(Dataset items)
▼

(* ===== verification/GoText.v ===== *)
(** * More of Go's text packages

    What the reference and variable packages use of [strings], [path] and of
    ranging over the runes of a string. *)

From S2P Require Import Prelude GoStrings Token.

(** ** Package [strings], for one-byte separators *)

(** [strings.Cut] *)
Fixpoint Cut (s : string) (sep : ascii) : string * string * bool :=
  match s with
  | "" => ("", "", false)
  | String c s' =>
      if Ascii.eqb c sep then ("", s', true)
      else let '(before, after, found) := Cut s' sep in (String c before, after, found)
  end.

(** [strings.SplitN(s, sep, 2)] *)
Definition SplitN2 (s : string) (sep : ascii) : list string :=
  let '(before, after, found) := Cut s sep in
  if found : bool then [before; after] else [s].

(** [strings.Split] *)
Fixpoint Split (s : string) (sep : ascii) : list string :=
  match s with
  | "" => [""]
  | String c s' =>
      if Ascii.eqb c sep then "" :: Split s' sep
      else match Split s' sep with
           | w :: ws => String c w :: ws
           | [] => [String c ""]
           end
  end.

Definition ContainsByte (s : string) (c : ascii) : bool := sexists (Ascii.eqb c) s.
Definition SetProject (p : string) (c : Collection) : Collection :=
  mkColl (builtin c) (envs c) (effectiveCache c) p (org c) (stack c) (errorOnRedeclare c) (shelloutAnywhere c).

(** An update of the top frame; the panic of an empty stack leaves all as it is. *)
Definition on_frame (f : stackFrame -> stackFrame) (c : Collection) : Collection * res unit :=
  match frame c with
  | None => (c, Err empty_stack)
  | Some fr => (reset (set_frame (f fr) c), Ok tt)
  end.

Definition SetGlobals (g : Scope) : Collection -> Collection * res unit := on_frame (set_globals g).

Definition SetOverriding (o : Scope) : Collection -> Collection * res unit := on_frame (set_overriding o).

Definition TopOverriding (c : Collection) : Scope :=
  match stack c with
  | [] => NewScope
  | f :: _ => Clone (overriding f)
  end.

(** [SetPlatformArgs] with the texts of the platform. *)
Definition SetPlatform (platform os arch variant : string) (c : Collection) : Collection :=
  let s := snd (Add "TARGETPLATFORM" platform [] (builtin c)) in
  let s := snd (Add "TARGETOS" os [] s) in
  let s := snd (Add "TARGETARCH" arch [] s) in
  let s := snd (Add "TARGETVARIANT" variant [] s) in
  reset (set_builtin s c).

Definition FormatBool (b : bool) : string := if b then "true" else "false".

Definition SetLocally (locally : bool) (c : Collection) : Collection :=
  let s := snd (Add "EARTHLY_LOCALLY" (FormatBool locally) [] (builtin c)) in
  let s := snd (Add "EARTH_LOCALLY" (FormatBool locally) [] s) in
  reset (set_builtin s c).

Definition SetArg (name value : string) : Collection -> Collection * res unit :=
  on_frame (fun f => set_args (snd (Add name value [WithActive] (args f))) f).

▲

Your task> Only the lines from the one that contains "Definition TopOverriding (c" to the end of the data should be output, exactly as they appear.

Answer section>
Definition TopOverriding (c : Collection) : Scope :=
  match stack c with
  | [] => NewScope
  | f :: _ => Clone (overriding f)
  end.

(** [SetPlatformArgs] with the texts of the platform. *)
Definition SetPlatform (platform os arch variant : string) (c : Collection) : Collection :=
  let s := snd (Add "TARGETPLATFORM" platform [] (builtin c)) in
  let s := snd (Add "TARGETOS" os [] s) in
  let s := snd (Add "TARGETARCH" arch [] s) in
  let s := snd (Add "TARGETVARIANT" variant [] s) in
  reset (set_builtin s c).

Definition FormatBool (b : bool) : string := if b then "true" else "false".

Definition SetLocally (locally : bool) (c : Collection) : Collection :=
  let s := snd (Add "EARTHLY_LOCALLY" (FormatBool locally) [] (builtin c)) in
  let s := snd (Add "EARTH_LOCALLY" (FormatBool locally) [] s) in
  reset (set_builtin s c).

Definition SetArg (name value : string) : Collection -> Collection * res unit :=
  on_frame (fun f => set_args (snd (Add name value [WithActive] (args f))) f).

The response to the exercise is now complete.